From the records below, find each line with the string "induction" and copy it.

BEGIN

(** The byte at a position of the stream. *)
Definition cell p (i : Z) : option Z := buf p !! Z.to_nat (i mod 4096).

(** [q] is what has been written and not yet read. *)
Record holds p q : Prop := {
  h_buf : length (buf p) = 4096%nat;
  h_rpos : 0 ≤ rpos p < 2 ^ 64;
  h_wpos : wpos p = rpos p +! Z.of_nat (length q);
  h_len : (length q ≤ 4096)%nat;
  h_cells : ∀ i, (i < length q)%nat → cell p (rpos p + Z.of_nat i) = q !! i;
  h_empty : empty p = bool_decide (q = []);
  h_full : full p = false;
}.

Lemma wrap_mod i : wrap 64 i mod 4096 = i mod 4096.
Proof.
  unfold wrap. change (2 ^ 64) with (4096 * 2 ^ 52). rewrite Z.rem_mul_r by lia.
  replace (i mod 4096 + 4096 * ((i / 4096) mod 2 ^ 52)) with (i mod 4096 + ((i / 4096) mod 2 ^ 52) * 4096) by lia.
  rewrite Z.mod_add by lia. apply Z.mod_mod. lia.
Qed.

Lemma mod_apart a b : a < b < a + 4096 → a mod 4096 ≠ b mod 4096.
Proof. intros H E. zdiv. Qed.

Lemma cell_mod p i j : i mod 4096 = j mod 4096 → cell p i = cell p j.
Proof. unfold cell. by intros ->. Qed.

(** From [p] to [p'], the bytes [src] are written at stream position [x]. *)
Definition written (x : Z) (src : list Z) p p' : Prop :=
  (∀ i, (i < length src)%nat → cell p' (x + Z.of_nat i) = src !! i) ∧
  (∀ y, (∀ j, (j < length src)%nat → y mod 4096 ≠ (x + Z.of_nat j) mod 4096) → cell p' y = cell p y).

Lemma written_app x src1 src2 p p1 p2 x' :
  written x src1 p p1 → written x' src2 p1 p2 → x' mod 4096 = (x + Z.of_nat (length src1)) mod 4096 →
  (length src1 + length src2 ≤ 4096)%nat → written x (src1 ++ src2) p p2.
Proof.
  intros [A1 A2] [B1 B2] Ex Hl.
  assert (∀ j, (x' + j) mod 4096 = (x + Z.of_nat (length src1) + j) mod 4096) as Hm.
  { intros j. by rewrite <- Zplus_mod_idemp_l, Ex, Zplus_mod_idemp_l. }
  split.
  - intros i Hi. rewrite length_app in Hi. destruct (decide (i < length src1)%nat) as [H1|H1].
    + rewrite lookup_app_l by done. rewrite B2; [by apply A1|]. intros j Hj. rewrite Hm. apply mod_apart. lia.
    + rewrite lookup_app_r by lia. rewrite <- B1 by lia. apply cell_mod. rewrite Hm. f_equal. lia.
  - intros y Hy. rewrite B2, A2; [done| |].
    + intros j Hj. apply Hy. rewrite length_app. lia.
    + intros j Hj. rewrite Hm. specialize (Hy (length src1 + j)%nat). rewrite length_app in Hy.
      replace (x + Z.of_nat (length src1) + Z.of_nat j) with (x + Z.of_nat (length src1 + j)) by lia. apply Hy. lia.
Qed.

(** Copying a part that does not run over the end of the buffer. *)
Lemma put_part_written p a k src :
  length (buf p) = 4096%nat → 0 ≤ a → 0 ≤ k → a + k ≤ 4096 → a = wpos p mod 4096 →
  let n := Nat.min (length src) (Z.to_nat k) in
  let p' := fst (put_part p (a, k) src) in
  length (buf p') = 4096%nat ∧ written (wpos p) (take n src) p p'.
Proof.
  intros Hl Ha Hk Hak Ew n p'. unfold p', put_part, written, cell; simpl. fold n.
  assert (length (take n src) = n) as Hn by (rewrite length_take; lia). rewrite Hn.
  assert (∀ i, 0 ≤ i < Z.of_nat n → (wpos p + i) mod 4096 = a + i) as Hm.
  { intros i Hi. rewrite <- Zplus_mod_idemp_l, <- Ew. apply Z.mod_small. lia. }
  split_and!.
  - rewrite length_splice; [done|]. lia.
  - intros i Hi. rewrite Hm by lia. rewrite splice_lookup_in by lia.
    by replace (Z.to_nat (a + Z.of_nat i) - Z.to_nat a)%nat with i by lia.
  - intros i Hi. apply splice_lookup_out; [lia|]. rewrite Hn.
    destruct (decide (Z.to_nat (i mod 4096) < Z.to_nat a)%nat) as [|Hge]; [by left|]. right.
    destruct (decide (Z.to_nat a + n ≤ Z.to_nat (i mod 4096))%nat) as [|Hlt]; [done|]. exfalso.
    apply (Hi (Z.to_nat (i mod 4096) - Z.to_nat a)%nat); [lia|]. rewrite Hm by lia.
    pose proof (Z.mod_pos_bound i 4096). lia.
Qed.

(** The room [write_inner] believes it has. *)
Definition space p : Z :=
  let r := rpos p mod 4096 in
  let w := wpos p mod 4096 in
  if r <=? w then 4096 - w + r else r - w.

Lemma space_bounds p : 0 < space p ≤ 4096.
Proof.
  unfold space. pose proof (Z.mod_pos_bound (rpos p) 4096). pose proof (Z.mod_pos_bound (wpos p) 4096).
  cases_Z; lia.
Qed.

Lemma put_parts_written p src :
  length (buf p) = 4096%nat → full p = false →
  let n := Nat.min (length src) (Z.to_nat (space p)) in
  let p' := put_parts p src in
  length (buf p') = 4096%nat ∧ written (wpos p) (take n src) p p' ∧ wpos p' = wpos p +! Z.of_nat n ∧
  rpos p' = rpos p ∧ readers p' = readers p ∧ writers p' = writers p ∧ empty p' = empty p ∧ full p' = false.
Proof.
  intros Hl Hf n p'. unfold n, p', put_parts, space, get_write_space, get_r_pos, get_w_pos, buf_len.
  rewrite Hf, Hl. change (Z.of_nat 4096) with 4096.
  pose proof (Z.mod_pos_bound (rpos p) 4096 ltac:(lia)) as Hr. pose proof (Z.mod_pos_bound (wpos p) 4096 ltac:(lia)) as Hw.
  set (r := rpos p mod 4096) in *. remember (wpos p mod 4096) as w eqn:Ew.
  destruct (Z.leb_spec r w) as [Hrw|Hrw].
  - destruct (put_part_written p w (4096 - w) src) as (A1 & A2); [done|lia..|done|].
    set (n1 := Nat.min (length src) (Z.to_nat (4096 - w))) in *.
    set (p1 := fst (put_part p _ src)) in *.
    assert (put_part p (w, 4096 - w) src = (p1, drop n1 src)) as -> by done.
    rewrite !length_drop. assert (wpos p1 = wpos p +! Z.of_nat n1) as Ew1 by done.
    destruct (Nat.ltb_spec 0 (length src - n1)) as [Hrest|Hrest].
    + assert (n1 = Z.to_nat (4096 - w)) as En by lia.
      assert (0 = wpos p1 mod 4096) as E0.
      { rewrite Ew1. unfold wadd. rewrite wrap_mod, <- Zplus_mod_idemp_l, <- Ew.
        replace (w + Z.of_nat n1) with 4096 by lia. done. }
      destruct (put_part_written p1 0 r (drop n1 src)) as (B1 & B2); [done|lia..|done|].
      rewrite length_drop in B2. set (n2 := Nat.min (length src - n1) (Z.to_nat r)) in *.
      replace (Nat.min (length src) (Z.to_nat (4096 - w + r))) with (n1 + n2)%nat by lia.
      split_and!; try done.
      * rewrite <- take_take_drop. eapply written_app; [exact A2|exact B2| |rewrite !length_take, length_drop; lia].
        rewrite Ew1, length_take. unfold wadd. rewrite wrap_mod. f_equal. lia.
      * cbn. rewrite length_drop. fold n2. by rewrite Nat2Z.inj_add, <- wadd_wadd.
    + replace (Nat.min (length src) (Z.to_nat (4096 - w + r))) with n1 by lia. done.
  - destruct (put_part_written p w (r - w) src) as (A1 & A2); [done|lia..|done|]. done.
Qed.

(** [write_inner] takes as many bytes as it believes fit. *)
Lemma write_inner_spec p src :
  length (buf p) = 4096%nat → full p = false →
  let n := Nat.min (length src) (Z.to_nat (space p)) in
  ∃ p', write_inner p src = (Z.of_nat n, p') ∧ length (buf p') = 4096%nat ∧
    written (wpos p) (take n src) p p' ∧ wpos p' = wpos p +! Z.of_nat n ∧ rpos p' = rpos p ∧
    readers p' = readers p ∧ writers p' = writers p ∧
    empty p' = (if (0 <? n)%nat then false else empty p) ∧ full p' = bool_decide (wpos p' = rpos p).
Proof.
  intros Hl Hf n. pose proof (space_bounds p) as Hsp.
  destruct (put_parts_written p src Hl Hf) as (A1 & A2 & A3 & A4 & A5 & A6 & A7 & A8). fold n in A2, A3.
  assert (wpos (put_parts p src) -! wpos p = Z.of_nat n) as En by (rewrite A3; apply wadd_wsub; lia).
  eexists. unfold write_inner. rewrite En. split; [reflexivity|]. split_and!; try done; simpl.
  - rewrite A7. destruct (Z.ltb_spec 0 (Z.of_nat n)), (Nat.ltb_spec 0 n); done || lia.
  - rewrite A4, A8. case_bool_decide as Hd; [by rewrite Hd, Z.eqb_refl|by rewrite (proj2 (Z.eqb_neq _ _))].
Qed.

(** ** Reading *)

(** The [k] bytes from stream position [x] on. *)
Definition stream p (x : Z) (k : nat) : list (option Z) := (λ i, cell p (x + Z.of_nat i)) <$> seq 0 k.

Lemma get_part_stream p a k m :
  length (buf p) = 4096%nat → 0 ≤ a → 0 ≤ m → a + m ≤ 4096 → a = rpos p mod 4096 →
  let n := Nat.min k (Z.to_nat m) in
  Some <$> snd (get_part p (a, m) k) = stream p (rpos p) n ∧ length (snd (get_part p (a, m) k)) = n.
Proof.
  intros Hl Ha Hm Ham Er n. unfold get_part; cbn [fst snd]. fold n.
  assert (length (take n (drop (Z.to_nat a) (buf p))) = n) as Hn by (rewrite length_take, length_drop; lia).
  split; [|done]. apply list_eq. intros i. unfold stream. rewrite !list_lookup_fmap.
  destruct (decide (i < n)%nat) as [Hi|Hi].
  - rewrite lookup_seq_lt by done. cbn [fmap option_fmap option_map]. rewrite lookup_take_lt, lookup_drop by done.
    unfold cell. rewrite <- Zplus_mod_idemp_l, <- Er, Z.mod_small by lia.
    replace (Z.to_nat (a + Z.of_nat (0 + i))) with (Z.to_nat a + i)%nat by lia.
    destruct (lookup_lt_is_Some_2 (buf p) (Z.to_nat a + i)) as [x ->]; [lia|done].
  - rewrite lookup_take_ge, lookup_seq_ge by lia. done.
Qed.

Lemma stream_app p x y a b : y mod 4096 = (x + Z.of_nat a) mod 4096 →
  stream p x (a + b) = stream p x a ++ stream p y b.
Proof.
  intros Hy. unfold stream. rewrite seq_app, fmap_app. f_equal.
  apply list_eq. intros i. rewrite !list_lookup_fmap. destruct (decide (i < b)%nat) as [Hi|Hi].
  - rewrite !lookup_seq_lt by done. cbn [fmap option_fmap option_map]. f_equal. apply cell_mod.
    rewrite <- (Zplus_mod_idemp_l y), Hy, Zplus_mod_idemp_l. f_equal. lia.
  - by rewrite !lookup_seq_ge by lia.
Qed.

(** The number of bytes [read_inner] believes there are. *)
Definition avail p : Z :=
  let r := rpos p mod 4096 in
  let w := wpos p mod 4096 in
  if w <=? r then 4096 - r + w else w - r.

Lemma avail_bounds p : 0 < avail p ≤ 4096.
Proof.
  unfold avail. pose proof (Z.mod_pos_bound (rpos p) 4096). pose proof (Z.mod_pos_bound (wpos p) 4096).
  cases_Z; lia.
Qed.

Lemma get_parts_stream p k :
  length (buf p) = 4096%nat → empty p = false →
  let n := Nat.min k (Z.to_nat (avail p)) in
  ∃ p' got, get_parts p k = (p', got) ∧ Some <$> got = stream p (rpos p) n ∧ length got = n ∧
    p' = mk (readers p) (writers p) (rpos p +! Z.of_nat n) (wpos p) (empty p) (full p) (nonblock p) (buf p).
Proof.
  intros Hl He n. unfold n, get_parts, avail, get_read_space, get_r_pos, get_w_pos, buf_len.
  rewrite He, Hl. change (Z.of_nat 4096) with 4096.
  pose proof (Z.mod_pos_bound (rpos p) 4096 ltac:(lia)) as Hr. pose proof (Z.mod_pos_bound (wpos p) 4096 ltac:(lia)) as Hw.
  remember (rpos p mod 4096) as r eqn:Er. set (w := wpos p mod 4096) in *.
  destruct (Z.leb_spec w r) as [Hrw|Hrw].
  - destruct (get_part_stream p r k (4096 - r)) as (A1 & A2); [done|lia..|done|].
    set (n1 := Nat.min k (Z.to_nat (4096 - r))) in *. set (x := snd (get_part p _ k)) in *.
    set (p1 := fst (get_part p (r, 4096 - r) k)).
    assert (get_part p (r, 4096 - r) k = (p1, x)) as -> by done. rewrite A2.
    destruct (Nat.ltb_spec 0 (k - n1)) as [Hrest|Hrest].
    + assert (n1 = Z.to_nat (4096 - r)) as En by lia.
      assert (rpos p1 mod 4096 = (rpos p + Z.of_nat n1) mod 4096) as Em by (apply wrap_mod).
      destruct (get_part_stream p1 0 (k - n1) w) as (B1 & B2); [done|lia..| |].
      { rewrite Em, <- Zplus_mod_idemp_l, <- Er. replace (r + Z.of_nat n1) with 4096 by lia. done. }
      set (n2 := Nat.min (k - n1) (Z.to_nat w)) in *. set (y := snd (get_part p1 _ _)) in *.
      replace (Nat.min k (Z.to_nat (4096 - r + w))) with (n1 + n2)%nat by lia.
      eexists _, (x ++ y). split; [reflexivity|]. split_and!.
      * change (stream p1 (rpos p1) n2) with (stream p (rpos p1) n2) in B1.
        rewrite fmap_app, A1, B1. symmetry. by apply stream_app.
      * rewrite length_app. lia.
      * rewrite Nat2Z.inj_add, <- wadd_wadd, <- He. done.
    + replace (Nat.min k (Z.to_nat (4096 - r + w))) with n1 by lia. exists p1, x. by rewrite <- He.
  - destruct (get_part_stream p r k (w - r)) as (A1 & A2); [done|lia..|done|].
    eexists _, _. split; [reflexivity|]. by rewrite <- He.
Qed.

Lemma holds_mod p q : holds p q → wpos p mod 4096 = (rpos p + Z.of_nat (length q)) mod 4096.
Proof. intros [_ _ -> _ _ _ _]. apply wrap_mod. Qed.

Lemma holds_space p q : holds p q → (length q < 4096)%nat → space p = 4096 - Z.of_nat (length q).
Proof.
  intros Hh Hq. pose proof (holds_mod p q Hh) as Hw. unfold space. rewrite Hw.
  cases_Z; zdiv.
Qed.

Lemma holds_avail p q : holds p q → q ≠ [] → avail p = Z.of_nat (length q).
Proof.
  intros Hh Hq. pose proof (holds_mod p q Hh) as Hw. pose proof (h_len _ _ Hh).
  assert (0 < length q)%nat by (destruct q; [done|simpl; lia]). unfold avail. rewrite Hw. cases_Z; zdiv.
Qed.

END
BEGIN

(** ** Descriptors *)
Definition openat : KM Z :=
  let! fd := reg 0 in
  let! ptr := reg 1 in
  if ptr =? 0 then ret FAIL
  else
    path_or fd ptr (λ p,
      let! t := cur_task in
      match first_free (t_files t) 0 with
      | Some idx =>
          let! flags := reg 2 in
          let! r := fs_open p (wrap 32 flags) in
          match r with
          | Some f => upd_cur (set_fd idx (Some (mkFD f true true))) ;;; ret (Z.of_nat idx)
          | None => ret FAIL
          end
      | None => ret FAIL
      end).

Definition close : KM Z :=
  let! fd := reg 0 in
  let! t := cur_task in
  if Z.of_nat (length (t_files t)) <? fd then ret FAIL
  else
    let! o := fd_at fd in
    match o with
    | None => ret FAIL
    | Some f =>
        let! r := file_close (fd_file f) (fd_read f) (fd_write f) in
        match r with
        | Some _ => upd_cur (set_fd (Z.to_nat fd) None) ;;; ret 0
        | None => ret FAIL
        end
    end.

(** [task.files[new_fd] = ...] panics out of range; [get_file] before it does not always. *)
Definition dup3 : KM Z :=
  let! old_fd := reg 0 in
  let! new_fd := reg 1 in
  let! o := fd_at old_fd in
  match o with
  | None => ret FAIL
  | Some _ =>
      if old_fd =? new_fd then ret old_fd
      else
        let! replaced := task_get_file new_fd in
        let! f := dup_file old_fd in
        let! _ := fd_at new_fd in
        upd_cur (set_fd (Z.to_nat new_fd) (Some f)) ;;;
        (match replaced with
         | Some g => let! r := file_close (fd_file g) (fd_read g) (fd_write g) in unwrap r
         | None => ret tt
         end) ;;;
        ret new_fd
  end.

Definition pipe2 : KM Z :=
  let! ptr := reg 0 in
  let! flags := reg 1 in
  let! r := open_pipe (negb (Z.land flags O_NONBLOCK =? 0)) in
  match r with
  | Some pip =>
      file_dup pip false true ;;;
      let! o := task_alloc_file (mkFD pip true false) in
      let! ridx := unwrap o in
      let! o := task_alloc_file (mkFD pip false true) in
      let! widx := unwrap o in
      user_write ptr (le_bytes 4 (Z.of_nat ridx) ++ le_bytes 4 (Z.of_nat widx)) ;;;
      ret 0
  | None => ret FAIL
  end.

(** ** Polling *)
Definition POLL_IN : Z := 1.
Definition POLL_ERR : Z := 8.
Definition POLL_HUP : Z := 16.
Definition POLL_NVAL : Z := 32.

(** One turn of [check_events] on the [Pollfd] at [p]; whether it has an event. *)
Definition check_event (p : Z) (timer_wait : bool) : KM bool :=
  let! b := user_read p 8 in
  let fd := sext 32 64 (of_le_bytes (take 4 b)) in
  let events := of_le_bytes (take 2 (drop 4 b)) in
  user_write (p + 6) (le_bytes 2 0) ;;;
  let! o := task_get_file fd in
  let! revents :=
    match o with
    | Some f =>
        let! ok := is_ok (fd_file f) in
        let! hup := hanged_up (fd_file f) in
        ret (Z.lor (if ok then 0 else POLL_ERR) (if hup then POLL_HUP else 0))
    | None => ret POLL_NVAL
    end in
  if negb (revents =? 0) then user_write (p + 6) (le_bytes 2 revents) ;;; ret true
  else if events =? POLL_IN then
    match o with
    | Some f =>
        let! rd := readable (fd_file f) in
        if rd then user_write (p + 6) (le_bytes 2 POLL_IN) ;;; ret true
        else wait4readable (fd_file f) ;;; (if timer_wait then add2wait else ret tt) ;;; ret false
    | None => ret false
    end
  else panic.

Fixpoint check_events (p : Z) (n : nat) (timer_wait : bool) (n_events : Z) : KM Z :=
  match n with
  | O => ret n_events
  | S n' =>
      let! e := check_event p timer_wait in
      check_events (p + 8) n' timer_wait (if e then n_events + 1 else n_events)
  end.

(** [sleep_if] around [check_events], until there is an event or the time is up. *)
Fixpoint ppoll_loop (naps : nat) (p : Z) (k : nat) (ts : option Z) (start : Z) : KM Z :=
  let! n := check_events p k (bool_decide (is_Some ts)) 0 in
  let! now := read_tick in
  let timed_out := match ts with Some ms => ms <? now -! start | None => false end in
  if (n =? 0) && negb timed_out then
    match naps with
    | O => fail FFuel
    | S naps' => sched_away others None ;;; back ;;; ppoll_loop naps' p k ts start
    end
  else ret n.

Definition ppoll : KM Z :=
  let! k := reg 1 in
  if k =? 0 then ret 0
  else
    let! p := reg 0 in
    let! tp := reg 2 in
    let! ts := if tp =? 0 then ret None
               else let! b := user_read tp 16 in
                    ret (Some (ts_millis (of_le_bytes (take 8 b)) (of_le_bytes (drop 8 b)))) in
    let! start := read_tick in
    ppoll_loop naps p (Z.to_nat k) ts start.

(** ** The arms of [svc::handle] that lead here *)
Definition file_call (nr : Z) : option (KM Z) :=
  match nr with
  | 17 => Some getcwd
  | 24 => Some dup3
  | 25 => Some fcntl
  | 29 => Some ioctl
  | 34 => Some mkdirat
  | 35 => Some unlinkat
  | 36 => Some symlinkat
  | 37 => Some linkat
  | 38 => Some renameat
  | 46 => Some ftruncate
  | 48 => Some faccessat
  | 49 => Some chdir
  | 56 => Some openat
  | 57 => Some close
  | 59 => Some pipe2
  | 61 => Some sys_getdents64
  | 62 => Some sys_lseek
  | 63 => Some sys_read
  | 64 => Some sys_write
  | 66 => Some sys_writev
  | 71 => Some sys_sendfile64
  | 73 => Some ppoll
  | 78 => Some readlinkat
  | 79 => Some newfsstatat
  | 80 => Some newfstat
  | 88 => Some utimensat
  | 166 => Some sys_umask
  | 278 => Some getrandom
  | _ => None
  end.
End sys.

END
BEGIN

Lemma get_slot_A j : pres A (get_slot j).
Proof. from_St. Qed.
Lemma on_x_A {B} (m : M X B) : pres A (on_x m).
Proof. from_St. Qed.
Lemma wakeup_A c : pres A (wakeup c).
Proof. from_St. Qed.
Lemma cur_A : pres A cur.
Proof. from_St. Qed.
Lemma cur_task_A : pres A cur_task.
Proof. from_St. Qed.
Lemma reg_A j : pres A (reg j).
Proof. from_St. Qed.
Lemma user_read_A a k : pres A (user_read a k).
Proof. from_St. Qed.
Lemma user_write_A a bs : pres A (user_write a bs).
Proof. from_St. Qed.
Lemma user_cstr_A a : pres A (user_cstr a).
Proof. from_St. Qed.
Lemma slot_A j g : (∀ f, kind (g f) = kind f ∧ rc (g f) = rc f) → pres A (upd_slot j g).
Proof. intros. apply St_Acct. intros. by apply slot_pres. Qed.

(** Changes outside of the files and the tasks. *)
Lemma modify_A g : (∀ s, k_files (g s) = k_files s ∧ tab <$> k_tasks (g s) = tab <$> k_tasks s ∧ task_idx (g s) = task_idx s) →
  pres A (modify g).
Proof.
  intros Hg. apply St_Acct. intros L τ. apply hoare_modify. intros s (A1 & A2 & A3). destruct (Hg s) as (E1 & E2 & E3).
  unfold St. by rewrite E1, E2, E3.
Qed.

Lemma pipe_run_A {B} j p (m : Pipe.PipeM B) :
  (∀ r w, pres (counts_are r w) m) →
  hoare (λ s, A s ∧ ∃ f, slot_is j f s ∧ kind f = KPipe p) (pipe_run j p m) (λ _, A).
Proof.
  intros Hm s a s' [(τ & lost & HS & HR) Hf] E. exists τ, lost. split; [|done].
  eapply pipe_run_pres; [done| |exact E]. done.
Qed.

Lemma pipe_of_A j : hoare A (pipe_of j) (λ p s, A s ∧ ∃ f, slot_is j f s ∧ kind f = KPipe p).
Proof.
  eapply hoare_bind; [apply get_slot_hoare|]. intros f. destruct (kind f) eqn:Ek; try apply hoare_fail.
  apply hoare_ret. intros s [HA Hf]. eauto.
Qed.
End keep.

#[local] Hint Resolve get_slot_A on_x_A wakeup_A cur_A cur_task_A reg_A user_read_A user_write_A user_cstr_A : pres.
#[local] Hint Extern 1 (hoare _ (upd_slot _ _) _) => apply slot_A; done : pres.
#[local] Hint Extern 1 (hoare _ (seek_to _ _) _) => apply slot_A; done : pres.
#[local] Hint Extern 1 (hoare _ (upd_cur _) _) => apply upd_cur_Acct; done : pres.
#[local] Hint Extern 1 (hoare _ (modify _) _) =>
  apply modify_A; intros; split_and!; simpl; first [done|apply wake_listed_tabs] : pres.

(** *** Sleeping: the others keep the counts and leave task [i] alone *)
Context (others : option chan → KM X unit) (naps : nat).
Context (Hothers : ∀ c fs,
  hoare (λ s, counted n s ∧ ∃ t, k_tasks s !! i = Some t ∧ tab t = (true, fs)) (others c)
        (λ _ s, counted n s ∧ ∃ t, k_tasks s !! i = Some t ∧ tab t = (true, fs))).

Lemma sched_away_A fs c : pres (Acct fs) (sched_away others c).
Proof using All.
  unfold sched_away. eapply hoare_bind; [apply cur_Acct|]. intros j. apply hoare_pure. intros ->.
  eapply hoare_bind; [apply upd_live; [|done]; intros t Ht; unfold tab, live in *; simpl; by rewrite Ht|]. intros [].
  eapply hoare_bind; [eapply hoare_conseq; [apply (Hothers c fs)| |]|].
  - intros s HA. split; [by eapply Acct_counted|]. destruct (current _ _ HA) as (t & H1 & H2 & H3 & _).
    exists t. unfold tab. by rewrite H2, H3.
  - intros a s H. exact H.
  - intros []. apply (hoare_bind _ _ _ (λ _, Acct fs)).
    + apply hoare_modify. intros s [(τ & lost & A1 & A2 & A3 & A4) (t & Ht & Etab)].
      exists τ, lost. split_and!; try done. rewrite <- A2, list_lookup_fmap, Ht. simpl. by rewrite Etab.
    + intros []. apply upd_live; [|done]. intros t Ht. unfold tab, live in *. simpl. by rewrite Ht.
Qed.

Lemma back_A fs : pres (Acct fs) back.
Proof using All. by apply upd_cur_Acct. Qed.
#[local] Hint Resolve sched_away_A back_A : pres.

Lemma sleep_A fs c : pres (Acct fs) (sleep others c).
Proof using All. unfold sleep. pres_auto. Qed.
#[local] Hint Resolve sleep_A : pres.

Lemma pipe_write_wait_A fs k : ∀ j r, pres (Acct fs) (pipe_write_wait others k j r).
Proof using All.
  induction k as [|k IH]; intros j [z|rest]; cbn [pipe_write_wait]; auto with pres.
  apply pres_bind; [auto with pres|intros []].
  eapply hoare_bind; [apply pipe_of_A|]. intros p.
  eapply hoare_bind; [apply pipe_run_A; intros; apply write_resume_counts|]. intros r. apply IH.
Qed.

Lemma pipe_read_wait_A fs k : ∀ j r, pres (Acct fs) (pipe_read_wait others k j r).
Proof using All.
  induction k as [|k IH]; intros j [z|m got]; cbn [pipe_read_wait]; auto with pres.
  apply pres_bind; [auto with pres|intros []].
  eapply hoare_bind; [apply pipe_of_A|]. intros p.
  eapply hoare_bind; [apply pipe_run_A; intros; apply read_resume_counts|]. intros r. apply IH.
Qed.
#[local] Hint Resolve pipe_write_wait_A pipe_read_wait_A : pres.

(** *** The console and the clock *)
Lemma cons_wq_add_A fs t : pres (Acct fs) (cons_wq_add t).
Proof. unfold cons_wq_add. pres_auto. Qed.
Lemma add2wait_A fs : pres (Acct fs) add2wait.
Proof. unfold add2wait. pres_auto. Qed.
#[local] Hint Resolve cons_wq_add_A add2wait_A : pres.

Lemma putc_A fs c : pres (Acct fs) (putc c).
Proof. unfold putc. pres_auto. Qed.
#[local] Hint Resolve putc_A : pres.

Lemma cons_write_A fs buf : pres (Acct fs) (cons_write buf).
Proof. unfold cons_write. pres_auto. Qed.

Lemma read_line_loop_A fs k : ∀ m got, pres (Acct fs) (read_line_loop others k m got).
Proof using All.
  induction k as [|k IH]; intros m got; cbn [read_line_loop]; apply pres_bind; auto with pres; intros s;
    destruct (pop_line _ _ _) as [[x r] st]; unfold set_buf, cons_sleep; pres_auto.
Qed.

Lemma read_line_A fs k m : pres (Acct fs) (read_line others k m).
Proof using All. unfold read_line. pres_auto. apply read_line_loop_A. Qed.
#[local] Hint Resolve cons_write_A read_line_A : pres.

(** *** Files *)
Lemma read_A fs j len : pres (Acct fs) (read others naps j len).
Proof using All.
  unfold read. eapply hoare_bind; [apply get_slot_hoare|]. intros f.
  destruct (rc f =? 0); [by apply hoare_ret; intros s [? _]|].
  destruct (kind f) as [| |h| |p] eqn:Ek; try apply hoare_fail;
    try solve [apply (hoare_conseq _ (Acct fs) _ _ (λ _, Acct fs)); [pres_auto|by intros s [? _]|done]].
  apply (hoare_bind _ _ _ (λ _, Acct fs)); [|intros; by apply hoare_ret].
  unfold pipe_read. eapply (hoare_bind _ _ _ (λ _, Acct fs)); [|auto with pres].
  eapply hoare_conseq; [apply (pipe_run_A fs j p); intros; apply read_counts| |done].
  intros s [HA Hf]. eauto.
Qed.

END

RESULT OF THIS EXERCISE:
  induction k as [|k IH]; intros j [z|rest]; cbn [pipe_write_wait]; auto with pres.
  induction k as [|k IH]; intros j [z|m got]; cbn [pipe_read_wait]; auto with pres.
  induction k as [|k IH]; intros m got; cbn [read_line_loop]; apply pres_bind; auto with pres; intros s;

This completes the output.